Moreover, the high specific activity of the 166HoAcAc microspheres will allow for the delivery of a tumoricidal dose through intratumoral injections. This approach is thought to be applicable not only in patients with liver malignancies, but also in patients with solid tumors in other organs, e.g. brain, kidney and lungs.

However, before a phase I clinical study is allowed to be conducted, several issues need to be addressed. First the pharmaceutical quality needs to be investigated, e.g. stability testing. Secondly, the in vivo toxicity needs to be assessed. The toxicity is expected to be minor, since holmium is a relatively non toxic metal (28). Finally, the therapeutic efficacy of the 166HoAcAc microspheres needs to be evaluated in tumor bearing animals.

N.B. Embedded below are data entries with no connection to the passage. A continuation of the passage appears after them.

(** * main_blinky.c (CORTEX_M3_MPS2_QEMU_GCC demo): waveform producer and
      temperature consumer

    A shallow embedding of [main_blinky.c]: the sending task that walks a
    triangular voltage waveform and packs it with a tick count into a 64-bit
    queue item, the receiving task that unpacks the item and converts the
    reading to a temperature, and the start-up routine that creates the queue
    and the two tasks.

    C integers are values of [Z] with the wrap-around of their type written
    out; the double-precision expression of the receiver is evaluated with the
    IEEE 754 binary64 operations of [SpecFloat]. *)

From Stdlib Require Import ZArith List Bool Lia SpecFloat.
Import ListNotations.
Local Open Scope Z_scope.

(** ** Integer types of the target (Cortex-M3, ILP32) *)

Module CInt.

(** Conversion to [uint32_t] / [unsigned long] / [TickType_t]. *)
Definition to_uint32 (z : Z) : Z := z mod 2 ^ 32.

(** Conversion to [uint64_t]. *)
Definition to_uint64 (z : Z) : Z := z mod 2 ^ 64.

(** Conversion to [long] (32 bits, two's complement). *)
Definition to_long (z : Z) : Z := (z + 2 ^ 31) mod 2 ^ 32 - 2 ^ 31.

Definition is_uint32 (z : Z) : Prop := 0 <= z < 2 ^ 32.
Definition is_long (z : Z) : Prop := - 2 ^ 31 <= z < 2 ^ 31.

End CInt.
Import CInt.

(** ** Constants of the file *)

Definition mainQUEUE_LENGTH : Z := 1.

Definition PRECISION : Z := 1000.
Definition VOLTAGE_LOWER_BOUND : Z := 0.
Definition VOLTAGE_UPPER_BOUND : Z := 10000.
Definition TEMPERATURE_LOWER_BOUND : Z := -25000.
Definition TEMPERATURE_UPPER_BOUND : Z := 85000.

(** [const long VOLTAGE_RANGE = VOLTAGE_UPPER_BOUND - VOLTAGE_LOWER_BOUND;]
    the difference is computed in [unsigned long] and stored in a [long]. *)
Definition VOLTAGE_RANGE : Z :=
  to_long (to_uint32 (VOLTAGE_UPPER_BOUND - VOLTAGE_LOWER_BOUND)).

(** [const long TEMPERATURE_RANGE = TEMPERATURE_UPPER_BOUND - TEMPERATURE_LOWER_BOUND;] *)
Definition TEMPERATURE_RANGE : Z :=
  to_long (TEMPERATURE_UPPER_BOUND - TEMPERATURE_LOWER_BOUND).

(** [static long GRADIENT = (VOLTAGE_UPPER_BOUND - VOLTAGE_LOWER_BOUND) / 20UL;]
    the initial value of the file-scope variable. *)
Definition GRADIENT_init : Z :=
  to_long (to_uint32 (VOLTAGE_UPPER_BOUND - VOLTAGE_LOWER_BOUND) / 20).

(** ** The waveform of [prvQueueSendTask] *)

(** The two variables the sending task updates in every period: its local
    [uint32_t ulValueToSend] and the file-scope [long GRADIENT]. *)
Record WaveformState : Type := MkWave {
  ulValueToSend : Z;
  GRADIENT : Z
}.

(** State of the task when it enters its loop:
    [uint32_t ulValueToSend = VOLTAGE_LOWER_BOUND;] *)
Definition wave_init : WaveformState :=
  {| ulValueToSend := to_uint32 VOLTAGE_LOWER_BOUND; GRADIENT := GRADIENT_init |}.

(** [GRADIENT *= -1;] *)
Definition negate_gradient (s : WaveformState) : WaveformState :=
  {| ulValueToSend := ulValueToSend s; GRADIENT := to_long (GRADIENT s * -1) |}.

In conclusion, the present study demonstrates that microspheres with an ultra high holmium content can be prepared from HoAcAc crystals as the sole starting material, without the use of a polymeric matrix, using a solvent evaporation process. The resulting microspheres have a smooth surface, and are resistant to neutron activation with a thermal neutron flux (5 × 1012 n cm−2 s−1) and heating to 200°C. The mean particle size can be tailored for different tumor treatment approaches by adapting the processing parameters. The size increased from 15 to 26 µm when lowering the stirring rate from 500 to 300 rpm during emulsifying. The HoAcAc microspheres have an unexpectedly high holmium content of 45% (w/w) which is substantially higher when compared to the HoPLLA microspheres (17% (w/w)). Moreover, the holmium content in HoAcAc microspheres is higher than in the HoAcAc crystals (31% (w/w)), which is attributed to a rearrangement of acetylacetonate molecules around the holmium(III) ion, resulting in the loss of one and a half coordinating acetylacetonate molecules per holmium(III) ion. The data of this study suggest that acetylacetonate acts as a bridge between holmium(III) ions, forming an amorphous network. The increased holmium content leads to a 2.6 fold higher radioactivity per sphere (29 MBq/mg for HoPLLA microspheres vs. 76 MBq/mg for HoAcAc microspheres), which allows for tumoricidal radioactive doses in small volumes necessary for direct intratumoral injection. Additionally, the increased holmium content leads to a higher sensitivity for MRI and CT imaging, enabling detection of microgram amounts of microspheres in vivo.